Think of it this way... Picture your masseuse as a really cute waitress. It's her job to get you what you ordered, you're going to be in close contact with her for an hour, and she works for tips. So what should you do if you want to really enjoy your time? You treat her with respect, you joke around, and even flirt. Remember - she's the one who's stuck at work, but would really like to enjoy that hour just as much as you do. So if you're friendly and make the time enjoyable for both of you, then she'll return the favor. But instead of free drinks, you might get some extra time or even an extra option for free!
I remember this one customer - a traveling salesman of some kind. Well, let me tell ya - this guy was a total pisser. He was cracking jokes and making me laugh from the minute he walked through the door. He was in no way a good looking guy, but I ended up enjoying his company so much that I actually went way outta my way for him, just so he'd stay longer. I even ended up doing a little strip tease for him - something that I NEVER do for Regulars because I'm too self conscious - just because we both thought it would be funny.

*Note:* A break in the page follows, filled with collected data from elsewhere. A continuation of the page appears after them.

(* ===== verification/VirtioSpec.v ===== *)
(** * The QEMU disk driver and its device

    The driver of platform/qemu/platform.c shares a table of descriptors and
    two rings of indices with the device.  [virtio_step] is the device, as the
    virtio specification describes it: it takes the next chain of the available
    ring, finds the request in the three buffers of the chain, carries it out,
    and puts the head of the chain on the used ring.  The rings implement a
    queue of requests ([vq]): the driver appends to it, the device serves it in
    order, the interrupt handler marks what has been served, and the owner of a
    request takes back its descriptors. *)
From S2P Require Import Prelude Memory Machine Platform Sv32 Spinlock Printf Kalloc Vm Proc Console Trap Qemu ProcSpec.
From stdpp Require Import gmap strings countable prelude.

Open Scope Z_scope.

(** ** Half words *)

Lemma load8_store16 m a v b :
  load8 (store16 m a v) b =
  if decide (b = a) then u8 v else if decide (b = a + 1) then u8 (v / 256) else load8 m b.
Proof.
  unfold store16. rewrite !load8_store8. unfold u8.
  repeat case_decide; subst; try lia; try done; by rewrite Z.mod_mod.
Qed.
Lemma load16_range m a : 0 <= load16 m a < 65536.
Proof. unfold load16. pose proof (load8_range m a). pose proof (load8_range m (a + 1)). lia. Qed.
Lemma load16_store16 m a v : load16 (store16 m a v) a = v mod 65536.
Proof.
  unfold load16. rewrite !load8_store16. rewrite decide_True by done. rewrite decide_False by lia.
  rewrite decide_True by done. unfold u8. Z.div_mod_to_equations. lia.
Qed.
Lemma load16_ext m m' a :
  (forall b, a <= b < a + 2 -> load8 m b = load8 m' b) -> load16 m a = load16 m' a.
Proof. intros H. unfold load16. rewrite !H by lia. done. Qed.

(** ** Memory that two states share *)

(** The memories agree outside [n] bytes at [a]. *)
Definition outside (a n : Z) (m m' : gmap Z Z) : Prop :=
  forall b, b < a \/ a + n <= b -> load8 m' b = load8 m b.

Lemma outside_store16 a n b v m : a <= b -> b + 2 <= a + n -> outside a n m (store16 m b v).
Proof. intros H1 H2 c Hc. rewrite load8_store16. repeat (case_decide; [lia|]). done. Qed.
Lemma outside_store32 a n b v m : a <= b -> b + 4 <= a + n -> outside a n m (store32 m b v).
Proof. intros H1 H2 c Hc. apply load8_store32_ne. lia. Qed.
Lemma outside_trans a n m1 m2 m3 : outside a n m1 m2 -> outside a n m2 m3 -> outside a n m1 m3.
Proof. intros H1 H2 b Hb. by rewrite H2, H1. Qed.
Lemma outside_wider a n a' n' m m' :
  a' <= a -> a + n <= a' + n' -> outside a n m m' -> outside a' n' m m'.
Proof. intros H1 H2 H b Hb. apply H. lia. Qed.
Lemma load16_outside a n m m' b :
  outside a n m m' -> b + 2 <= a \/ a + n <= b -> load16 m' b = load16 m b.
Proof. intros H Hb. apply load16_ext. intros c Hc. apply H. lia. Qed.
Lemma load32_outside a n m m' b :
  outside a n m m' -> b + 4 <= a \/ a + n <= b -> load32 m' b = load32 m b.
Proof. intros H Hb. apply load32_ext. intros c Hc. apply H. lia. Qed.

(** ** Descriptors *)

Record vdesc : Type := mk_vdesc { d_addr : Z; d_len : Z; d_flags : Z; d_next : Z }.
Definition vdesc_at (m : gmap Z Z) (d : Z) (i : nat) : vdesc :=
  let a := d + 16 * Z.of_nat i in
  {| d_addr := load32 m a + 4294967296 * load32 m (a + 4); d_len := load32 m (a + 8);
     d_flags := load16 m (a + 12); d_next := load16 m (a + 14) |}.

Lemma desc_set_outside d i x l f n m : outside (d + 16 * Z.of_nat i) 16 m (desc_set d i x l f n m).
Proof.
  unfold desc_set. eapply outside_trans; [|apply outside_store16; lia].
  eapply outside_trans; [|apply outside_store16; lia].
  eapply outside_trans; [|apply outside_store32; lia].
  eapply outside_trans; [|apply outside_store32; lia]. apply outside_store32; lia.
Qed.

Lemma desc_set_at d i x l f n m :
  is_u32 x -> is_u32 l -> 0 <= f < 65536 -> 0 <= n < 65536 ->
  vdesc_at (desc_set d i x l f n m) d i = mk_vdesc x l f n.
Proof.
  intros Hx Hl Hf Hn. unfold vdesc_at, desc_set. set (a := d + 16 * Z.of_nat i).
  assert (E : forall b v w m', b + 2 <= a + 14 -> load16 (store16 (store16 m' (a + 12) v) (a + 14) w) b =
    load16 (store16 m' (a + 12) v) b).
  { intros b v w m' Hb. eapply load16_outside; [apply (outside_store16 (a + 14) 2); lia|lia]. }
  assert (E4 : forall b v w m', b + 4 <= a + 12 ->
    load32 (store16 (store16 m' (a + 12) v) (a + 14) w) b = load32 m' b).
  { intros b v w m' Hb. etrans; (eapply load32_outside; [apply (outside_store16 (a + 12) 4); lia|lia]). }
  rewrite !E4, E, !load16_store16 by lia. rewrite !(Z.mod_small _ 65536) by lia.
  rewrite (load32_store32_ne _ (a + 8) _ a), (load32_store32_ne _ (a + 8) _ (a + 4)) by lia.
  rewrite (load32_store32_ne _ (a + 4) _ a) by lia. rewrite !load32_store32_eq, !u32_small by done.
  f_equal. change (u32 0) with 0. lia.
Qed.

So remember guys - a little bit of the right attitude goes a looooong way.
This one is particularly important for the newbies. Keep your expectations reasonable - especially if it's your first erotic massage. Remember - not all of you will be lucky enough to find me next week. Attitude also plays in this one. Expect to have a good time, but don't walk in to a place you've never seen before and expect a harem of Pamela Anderson clones willing to blow you. All you should expect from a massage parlor is a relaxing massage by a semi-clad masseuse, followed by a hand release.
Let me back up here... Technically, all you're supposed to expect from a massage parlor is a relaxing massage. That's it. In fact, some parlors will ONLY give you a therapeutic massage if you're a new customer. So there is a chance that you may get disappointed if it's your first time.

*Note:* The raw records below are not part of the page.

(** The ring holds the bytes [l], the oldest first. *)
Record txq (l : list Z) (d : pdata) : Prop := {
  tq_len : length (tx_buf d) = Z.to_nat TX_SIZE;
  tq_r : is_u32 (tx_r d);
  tq_w : tx_w d = u32 (tx_r d + Z.of_nat (length l));
  tq_room : Z.of_nat (length l) <= TX_SIZE;
  tq_byte : Forall (fun x => 0 <= x < 256) l;
  tq_bytes : forall k x, l !! k = Some x ->
    tx_buf d !! Z.to_nat ((tx_r d + Z.of_nat k) mod TX_SIZE) = Some x;
}.

(** What the driver of the serial line changes. *)
Definition uframe (s s' : kstate) : Prop := exists b w r ps u mm k n,
  s' = set_plat (set_tx_buf b (set_tx_w w (set_tx_r r (plat s))))
         (set_procs ps (set_uart u (set_mmio mm (set_nmmio k (set_nsched n s))))).
Lemma uframe_parts s ps u mm k n : uframe s (set_procs ps (set_uart u (set_mmio mm (set_nmmio k (set_nsched n s))))).
Proof.
  exists (tx_buf (plat s)), (tx_w (plat s)), (tx_r (plat s)), ps, u, mm, k, n.
  by destruct s as [? ? ? ? ? ? ? ? ? ? ? ? ? ? ? ? ? ? ? ? ? [] ? ? ? ? ? ?].
Qed.
#[export] Instance uframe_preorder : PreOrder uframe.
Proof.
  split.
  - intros s. pose proof (uframe_parts s (procs s) (uart s) (mmio s) (nmmio s) (nsched s)) as H. by destruct s.
  - intros s1 s2 s3 (? & ? & ? & ? & ? & ? & ? & ? & ->) (b & w & r & ps & u & mm & k & n & ->).
    by exists b, w, r, ps, u, mm, k, n.
Qed.

Lemma ring_turn r k : (u32 (r + 1) + k) mod TX_SIZE = (r + 1 + k) mod TX_SIZE.
Proof. unfold u32, TX_SIZE. Z.div_mod_to_equations. lia. Qed.
Lemma ring_ne r n : is_u32 r -> 0 < n <= 32 -> u32 (r + n) <> r.
Proof. unfold is_u32, u32. intros. Z.div_mod_to_equations. lia. Qed.
Lemma ring_full r n : 0 <= n < 32 -> u32 (r + n) <> u32 (r + TX_SIZE).
Proof. unfold u32, TX_SIZE. intros. Z.div_mod_to_equations. lia. Qed.
Lemma ring_count r n : 0 <= n <= 32 -> u32 (u32 (r + n) - r) = n.
Proof. unfold u32. intros. Z.div_mod_to_equations. lia. Qed.
Lemma ring_slot_ne r n k : 0 <= k -> k < n < k + 32 -> (r + n) mod TX_SIZE <> (r + k) mod TX_SIZE.
Proof. unfold TX_SIZE. intros. Z.div_mod_to_equations. lia. Qed.
Lemma ring_next r n : u32 (u32 (r + n) + 1) = u32 (r + (n + 1)).
Proof. unfold u32. rewrite Zplus_mod_idemp_l. f_equal. lia. Qed.
Lemma ring_w_slot r n : u32 (r + n) mod TX_SIZE = (r + n) mod TX_SIZE.
Proof. unfold u32, TX_SIZE. Z.div_mod_to_equations. lia. Qed.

Chances are you won't know if the parlor you're in is full service or not until AFTER you get there.
Some full service places will just tell you up front, others wait until after you're in the room. Once again - DO NOT ASSUME ANYTHING. Your masseuse may not tell you what her options are until after the massage part is over - especially if you're new and she's trying to figure out if you're cool or not. In my Business, I offer my clothing options up front (topless, nude, or G-string). I don't even mention the hand release, since I assume that it's understood. If you want an extra such as a breast release, go ahead and ask! Believe me, there is probably nothing new these girls haven't heard before.

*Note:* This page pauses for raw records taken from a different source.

Lemma link_chain B b l : chain B l -> (b < NBUF)%nat -> b ∉ l -> chain (link b B) (b :: l).
Proof.
  intros [Hlen Hnd Hr Hp] Hb Hbl.
  assert (Hz : NBUF ∉ l) by (intros Hz; apply Hr in Hz; lia).
  assert (Hbz : b ∉ NBUF :: l) by (apply not_elem_of_cons; split; [lia|done]).
  assert (Hn : nexts B NBUF ∈ NBUF :: l) by (rewrite (path_first _ _ _ _ _ Hp); apply hd_in).
  assert (Hnr : (nexts B NBUF < length B)%nat).
  { apply elem_of_cons in Hn as [->|Hn]; [lia|]. specialize (Hr _ Hn). lia. }
  split.
  - unfold link. by rewrite !length_alter.
  - by constructor.
  - intros i [->|Hi]%elem_of_cons; [done|by apply Hr].
  - assert (E : forall j, nexts (alter (set_b_prev NBUF) b (alter (set_b_next (nexts B NBUF)) b B)) j =
      upd (nexts B) b (nexts B NBUF) j).
    { intros j. rewrite nexts_set_prev. apply nexts_set. lia. }
    eapply path_ext; [..|apply (path_link _ _ _ b _ Hbz ltac:(by constructor) Hp)].
    + intros i _. unfold link. rewrite nexts_set by (rewrite !length_alter; lia).
      unfold upd at 1 2. case_decide; [done|]. by rewrite nexts_set_prev, E.
    + intros i _. unfold link. rewrite prevs_set_next, E, (upd_ne _ b) by lia.
      rewrite prevs_set by (by rewrite !length_alter).
      unfold upd at 1 2. case_decide; [done|]. rewrite prevs_set by (rewrite !length_alter; lia).
      unfold upd. case_decide; [done|]. apply prevs_set_next.
Qed.
End Ops.

Lemma ring_front B l1 b l2 :
  ring B (l1 ++ b :: l2) -> ring (link b (unlink b B)) (b :: l1 ++ l2).
Proof.
  intros H. pose proof (ring_nodup _ _ H) as [_ Hnd]%NoDup_cons.
  assert (Hc : chain B (l1 ++ b :: l2)).
  { split; [apply H|done| |apply H]. intros i. apply (ring_in _ _ _ H). }
  assert (Hb : (b < NBUF)%nat) by (apply (chain_range _ _ Hc); set_solver).
  destruct (link_chain _ b _ (unlink_chain _ _ _ _ Hc) Hb) as [H1 _ _ H4].
  { apply NoDup_app in Hnd as (_ & Hd & [Hb2 _]%NoDup_cons). set_solver. }
  split; [done| |done]. rewrite <- (ring_perm _ _ H). by rewrite Permutation_middle.
Qed.

(** A buffer without its links. *)
Definition bare (bf : buf) : buf := set_b_next 0 (set_b_prev 0 bf).

Lemma bare_alter f (i j : nat) (B : list buf) :
  (forall bf, bare (f bf) = bare bf) -> bare <$> alter f i B !! j = bare <$> B !! j.
Proof.
  intros H. destruct (decide (i = j)) as [<-|]; [|by rewrite list_lookup_alter_ne].
  rewrite list_lookup_alter_eq. destruct (B !! i); cbn; [|done]. by rewrite H.
Qed.
Lemma bare_front b (B : list buf) (j : nat) : bare <$> link b (unlink b B) !! j = bare <$> B !! j.
Proof. unfold link, unlink. by rewrite !bare_alter. Qed.

(** ** The abstract cache *)

Record centry : Type := mk_centry { c_ref : Z; c_data : list Z; c_held : bool }.

(** Slot [i] holds block [b] as entry [e] says. *)
Record slot_ok (me : nat) (s : kstate) (i : nat) (b : Z) (e : centry) : Prop := {
  so_dev : b_dev (bat (bufs s) i) = ROOTDEV;
  so_block : b_blockno (bat (bufs s) i) = b;
  so_ref : b_refcnt (bat (bufs s) i) = c_ref e;
  so_valid : b_valid (bat (bufs s) i) <> 0;
  so_data : b_data (bat (bufs s) i) = c_data e;
  so_lock : slock_of s (SLBuf i) = if c_held e then taken me s else sl_blank;
}.
(** Slot [i] is not referenced; if it holds a block, it is a copy. *)
Record idle_ok (s : kstate) (i : nat) : Prop := {
  io_ref : b_refcnt (bat (bufs s) i) = 0;
  io_lock : slock_of s (SLBuf i) = sl_blank;
  io_data : b_dev (bat (bufs s) i) = ROOTDEV -> b_valid (bat (bufs s) i) <> 0 ->
    b_data (bat (bufs s) i) = disk_block (disk s) (b_blockno (bat (bufs s) i));
}.
Definition entry_ok (e : centry) : Prop := 0 < c_ref e < 2147483648 /\ length (c_data e) = Z.to_nat BSIZE.

(** The cache of state [s] represents [C]; block [b] is in slot [J !! b]. *)
Record cache (me : nat) (J : gmap Z nat) (C : gmap Z centry) (s : kstate) : Prop := {
  ca_ring : exists l, ring (bufs s) l;
  ca_dom : forall b, J !! b = None <-> C !! b = None;
  ca_slot : forall b i e, J !! b = Some i -> C !! b = Some e ->
    (i < NBUF)%nat /\ slot_ok me s i b e /\ entry_ok e;
  ca_idle : forall i, (i < NBUF)%nat -> (forall b, J !! b <> Some i) -> idle_ok s i;
  ca_uniq : forall i j, (i < NBUF)%nat -> (j < NBUF)%nat ->
    b_dev (bat (bufs s) i) = ROOTDEV -> b_dev (bat (bufs s) j) = ROOTDEV ->
    b_blockno (bat (bufs s) i) = b_blockno (bat (bufs s) j) -> i = j;
  ca_disk : forall b, length (disk_block (disk s) b) = Z.to_nat BSIZE;
}.

Lemma cache_slot me J C s b i :
  cache me J C s -> J !! b = Some i ->
  exists e, C !! b = Some e /\ (i < NBUF)%nat /\ slot_ok me s i b e /\ entry_ok e.
Proof.
  intros H Hi. destruct (C !! b) as [e|] eqn:E.
  - exists e. split; [done|]. by apply (ca_slot _ _ _ _ H b i e).
  - apply (ca_dom _ _ _ _ H) in E. congruence.
Qed.

Lemma bare_eq (B B' : list buf) (j : nat) :
  bare <$> B' !! j = bare <$> B !! j -> bare (bat B' j) = bare (bat B j).
Proof. unfold bat. intros H. destruct (B' !! j), (B !! j); cbn in *; congruence. Qed.

Lemma slot_ok_bare me s s' j b e :
  bare (bat (bufs s') j) = bare (bat (bufs s) j) ->
  slock_of s' (SLBuf j) = slock_of s (SLBuf j) -> pid_of me s' = pid_of me s ->
  slot_ok me s j b e -> slot_ok me s' j b e.
Proof.
  intros E El Ep [H1 H2 H3 H4 H5 H6]. injection E as Ev _ Ed Eb Er Edt.
  split; [congruence..|]. rewrite El, H6. unfold taken. by rewrite Ep.
Qed.

Lemma idle_ok_bare s s' j :
  bare (bat (bufs s') j) = bare (bat (bufs s) j) ->
  slock_of s' (SLBuf j) = slock_of s (SLBuf j) ->
  (b_dev (bat (bufs s) j) = ROOTDEV ->
   disk_block (disk s') (b_blockno (bat (bufs s) j)) = disk_block (disk s) (b_blockno (bat (bufs s) j))) ->
  idle_ok s j -> idle_ok s' j.
Proof.
  intros E El Ek [H1 H2 H3]. injection E as Ev _ Ed Eb Er Edt.
  split; [congruence..|]. intros Hd Hv. rewrite Ed in Hd. rewrite Ev in Hv.
  rewrite Eb, Edt, Ek by done. by apply H3.
Qed.

Lemma cache_size me J C s : cache me J C s -> size J = size C.
Proof.
  intros H. rewrite <- !size_dom. f_equal. apply set_eq. intros b. rewrite !elem_of_dom.
  pose proof (ca_dom _ _ _ _ H b) as E. rewrite <- !not_eq_None_Some. tauto.
Qed.

(** [s'] is [s] but for slot [i], which now holds block [b], for the contents
    of block [b] on disk, and for the order of the list. *)
Record touched (me i : nat) (b : Z) (s s' : kstate) : Prop := {
  to_ring : exists l, ring (bufs s') l;
  to_bare : forall j, j <> i -> bare (bat (bufs s') j) = bare (bat (bufs s) j);
  to_lock : forall j, j <> i -> slock_of s' (SLBuf j) = slock_of s (SLBuf j);
  to_pid : pid_of me s' = pid_of me s;
  to_disk : forall b', b' <> b -> disk_block (disk s') b' = disk_block (disk s) b';
  to_len : length (disk_block (disk s') b) = Z.to_nat BSIZE;
  to_dev : b_dev (bat (bufs s') i) = ROOTDEV;
  to_block : b_blockno (bat (bufs s') i) = b;
}.

(** No other slot has block [b]. *)
Definition only_slot (i : nat) (b : Z) (s : kstate) : Prop :=
  forall j, (j < NBUF)%nat -> j <> i -> b_dev (bat (bufs s) j) = ROOTDEV ->
  b_blockno (bat (bufs s) j) <> b.
(** Slot [i] is the one of block [b], or it is idle and block [b] has none. *)
Definition may_hold (J : gmap Z nat) (i : nat) (b : Z) (s : kstate) : Prop :=
  J !! b = Some i \/ (forall b', J !! b' <> Some i) /\ only_slot i b s.

Lemma cache_block me J C s b i :
  cache me J C s -> J !! b = Some i -> (i < NBUF)%nat /\ b_dev (bat (bufs s) i) = ROOTDEV /\ b_blockno (bat (bufs s) i) = b.
Proof. intros H Hi. destruct (cache_slot _ _ _ _ _ _ H Hi) as (e & _ & ? & [] & _). done. Qed.

Lemma may_hold_only me J C s i b :
  cache me J C s -> may_hold J i b s -> only_slot i b s.
Proof.
  intros H [Hi|[_ Ho]]; [|done]. destruct (cache_block _ _ _ _ _ _ H Hi) as (? & ? & ?).
  intros j ? Hne Hd Hb. destruct Hne. apply (ca_uniq _ _ _ _ H); congruence.
Qed.

(** A block other than [b] is in another slot than [i]. *)
Lemma may_hold_other me J C s i b b' i' :
  cache me J C s -> may_hold J i b s -> b' <> b -> J !! b' = Some i' -> i' <> i.
Proof.
  intros H Hm Hb Hi' ->. destruct Hm as [Hi|[Hn _]]; [|by destruct (Hn b')].
  destruct (cache_block _ _ _ _ _ _ H Hi) as (_ & _ & E1).
  destruct (cache_block _ _ _ _ _ _ H Hi') as (_ & _ & E2). congruence.
Qed.

Lemma touched_uniq me J C s s' i b :
  cache me J C s -> may_hold J i b s -> touched me i b s s' ->
  forall j k, (j < NBUF)%nat -> (k < NBUF)%nat ->
  b_dev (bat (bufs s') j) = ROOTDEV -> b_dev (bat (bufs s') k) = ROOTDEV ->
  b_blockno (bat (bufs s') j) = b_blockno (bat (bufs s') k) -> j = k.
Proof.
  intros H Hm Ht j k Hj Hk Dj Dk E. pose proof (may_hold_only _ _ _ _ _ _ H Hm) as Ho.
  pose proof (to_block _ _ _ _ _ Ht) as Eb.
  destruct (decide (j = i)) as [->|Nj], (decide (k = i)) as [->|Nk]; [done|..].
  - pose proof (to_bare _ _ _ _ _ Ht k Nk) as Bk. injection Bk as _ _ Ek Ekb _ _.
    destruct (Ho k Hk Nk); congruence.
  - pose proof (to_bare _ _ _ _ _ Ht j Nj) as Bj. injection Bj as _ _ Ej Ejb _ _.
    destruct (Ho j Hj Nj); congruence.
  - pose proof (to_bare _ _ _ _ _ Ht k Nk) as Bk. injection Bk as _ _ Ek Ekb _ _.
    pose proof (to_bare _ _ _ _ _ Ht j Nj) as Bj. injection Bj as _ _ Ej Ejb _ _.
    apply (ca_uniq _ _ _ _ H); congruence.
Qed.

Lemma touched_slot me J C s s' i b b' i' e :
  cache me J C s -> may_hold J i b s -> touched me i b s s' -> b' <> b ->
  J !! b' = Some i' -> C !! b' = Some e -> (i' < NBUF)%nat /\ slot_ok me s' i' b' e /\ entry_ok e.
Proof.
  intros H Hm Ht Hb Hi He. destruct (ca_slot _ _ _ _ H _ _ _ Hi He) as (? & Hs & ?).
  split_and!; [done| |done]. pose proof (may_hold_other _ _ _ _ _ _ _ _ H Hm Hb Hi).
  by apply (slot_ok_bare me s); [apply Ht|apply Ht|apply Ht|].
Qed.

Lemma touched_idle me J C s s' i b j :
  cache me J C s -> may_hold J i b s -> touched me i b s s' -> (j < NBUF)%nat -> j <> i ->
  (forall b', J !! b' <> Some j) -> idle_ok s' j.
Proof.
  intros H Hm Ht Hj Hne Hn. apply (idle_ok_bare s); [by apply Ht|by apply Ht| |].
  - intros Hd. apply Ht. by apply (may_hold_only _ _ _ _ _ _ H Hm).
  - by apply (ca_idle _ _ _ _ H).
Qed.

Lemma touched_disk me J C s s' i b :
  cache me J C s -> touched me i b s s' -> forall b', length (disk_block (disk s') b') = Z.to_nat BSIZE.
Proof.
  intros H Ht b'. destruct (decide (b' = b)) as [->|Hne].
  - exact (to_len _ _ _ _ _ Ht).
  - rewrite (to_disk _ _ _ _ _ Ht) by done. apply (ca_disk _ _ _ _ H).
Qed.

Lemma cache_put me J C s s' i b e :
  cache me J C s -> (i < NBUF)%nat -> may_hold J i b s -> touched me i b s s' ->
  slot_ok me s' i b e -> entry_ok e -> cache me (<[b := i]> J) (<[b := e]> C) s'.
Proof.
  intros H Hi Hm Ht Hs He. split.
  - apply Ht.
  - intros b'. destruct (decide (b = b')) as [<-|Hne].
    + by rewrite !lookup_insert_eq.
    + rewrite !lookup_insert_ne by done. apply H.
  - intros b' i' e'. destruct (decide (b = b')) as [<-|Hne].
    + rewrite !lookup_insert_eq. intros [= <-] [= <-]. done.
    + rewrite !lookup_insert_ne by done. by apply (touched_slot _ _ _ _ _ _ _ _ _ _ H Hm Ht).
  - intros j Hj Hn. assert (j <> i) by (intros ->; apply (Hn b); by rewrite lookup_insert_eq).
    apply (touched_idle _ _ _ _ _ _ _ _ H Hm Ht); [done..|].
    intros b' Hb'. destruct (decide (b = b')) as [<-|Hne].
    + destruct Hm as [Hm|[_ Ho]]; [congruence|].
      destruct (cache_block _ _ _ _ _ _ H Hb') as (_ & ? & ?). by destruct (Ho j).
    + apply (Hn b'). by rewrite lookup_insert_ne.
  - by apply (touched_uniq _ _ _ _ _ _ _ H Hm Ht).
  - by apply (touched_disk _ _ _ _ _ _ _ H Ht).
Qed.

Now if you don't know if the parlor you're in offers full service, by all means don't be afraid to ask! Just say up front "Are you full service?" It won't offend us. In fact, it helps if you get it on the table right away just so your expectations are addressed sooner rather than later. And if it's not full service - relax... you're still gonna get your happy ending!
One last thought on expectations... If you feel uptight about paying some anonymous woman to jerk you off - don't. Believe me, it's a job just like any other. I have a schedule, I get a paycheck, I pay taxes, I hate my boss, and I joke around with my coworkers just like everyone else. Do you look down on the woman who cuts your hair? Do you feel sorry for the guy who empties your garbage can? No - because they're just doing their jobs. It's the same thing with an erotic masseuse. I'm paid to do a very specialized task that not everyone can do.
So just lay back, relax and trust me. I'm a professional and I'm very good at my job.
Now go on out there guys and good luck! Let me know how your Thanksgiving vacations go. And I'll bet that your family will be wondering over their turkey dinner why you're in such a good mood this year.